Guru yang berada pada garis depan pada aspek pengajaran, pembinaan, pembimbingan, pengajaran, pelatih, penasehat, teladan, motivator, pembaharu, dan lain sebagainya adalah manusia pilihan yang terpilih untuk mengemban tugas mulia. Fenomena berbagai kasus oknum guru yang tidak harus dicontoh, yang tidak harus diteladani. Berbagai kasus guru terlambat datang dan pulang lebih awal bahkan tidak masuk ke sekolah masih sering ditemui. Guru mengajar tanpa persiapan mengajar, datang hanya memberi tugas dan tidak pernah dievaluasi. Guru datang tetapi tidak masuk kelas. Guru memukul muridnya. Guru melakukan asusila, judi, mabuk-mabukan dan lain sebagainya. Kualitas SDM guru menjadi tantangan pemerintah untuk meningkatkan kompetensi guru.

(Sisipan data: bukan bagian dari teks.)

(** * Assignment Tracker API: the route handlers over a document store

    A shallow embedding of the three Express routers of the repository
    (routes/subjects, routes/exams, routes/assignments) and of the part of
    the Mongoose API they call.  A handler is a function from the request,
    the environment (the clock and the ObjectId generator) and the
    database to a response and the next database. *)

From stdpp Require Import gmap strings list sorting.
From Stdlib Require Import ZArith.

Local Open Scope Z_scope.

(** ** Documents *)

(** A MongoDB ObjectId.  [toString] is injective on ObjectIds, so the
    handlers' comparison of two hex renderings is the comparison of the
    ids themselves. *)
Definition ObjectId := N.
Bind Scope N_scope with ObjectId.

(** Field values as Mongoose hands them to the handlers, that is after the
    schema's cast: references are ObjectIds and dates are Dates
    (milliseconds since the epoch). *)
Inductive value :=
  | VNull
  | VBool (b : bool)
  | VNum (n : Z)
  | VStr (s : string)
  | VOid (o : ObjectId)
  | VDate (t : Z).

#[global] Instance value_eq_dec : EqDecision value.
Proof. solve_decision. Defined.

(** A JS object or a stored document: field name to value. *)
Abbreviation doc := (gmap string value).

(** A collection, indexed by [_id]. *)
Abbreviation collection := (gmap ObjectId doc).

Guru kadang kala berjalan di kegelapan. Berjalan tetapi sulit untuk menentukan benar salahnya jalan yang ditempuh. Guru mengajar tetapi tidak tahu kelemahan dan kekurangannya. Dari tahun ke tahun metode mengajar tidak berubah. Metode ceramah masih mendominasi. Padahal metode tersebut sudah mulai dikurangi. Guru saat ini lebih banyak menjadi fasilitator, menjembatasi kesulitan-kesulitan yang dialami para peserta didik. Guru mengajar dibantu dengan teknologi komputer dan LCD. Komputer dan LCD membuat kerja guru menjadi lebih ringan. Materi aliran-aliran seni rupa betapa sulitnya kalau guru menjelaskan tanpa ada gambar lukisan yang bisa diamati oleh peserta didik. Dengan teknologi gambar lukisan berbagai aliran bisa dilihat secara langsung. Gambar yang dilihat peserta didik dapat mewakili seribu kata dari seorang guru. Inilah pentingnya guru harus dapat menggunakan teknologi komputer dan LCD untuk membantu proses pembelajaran. Sehingga sarana prasarana sekolah harus mendukung guru yang ingin mengembangkan kompetensinya dalam teknologi.
Di lapangan sering terjadi jalan buntu. Para guru merasa dalam proses pembelajaran tidak mengalami masalah. Hal ini karena guru tidak pernah dimonetoring dan supervisi. Peran pihak-pihak yang berkewajiban atas hal itu mandul. Beberapa kepala sekolah dan pengawas tidak ada kemauan untuk melakukan hal itu dengan berbagai alasannya masing-masing, entah segan atau memang tidak mempunyai ilmu tentang hal tersebut. Seharusnya merekalah yang berkewajiban menyembuhkan sakit para guru yang kurang maksimal dalam proses pembelajaran.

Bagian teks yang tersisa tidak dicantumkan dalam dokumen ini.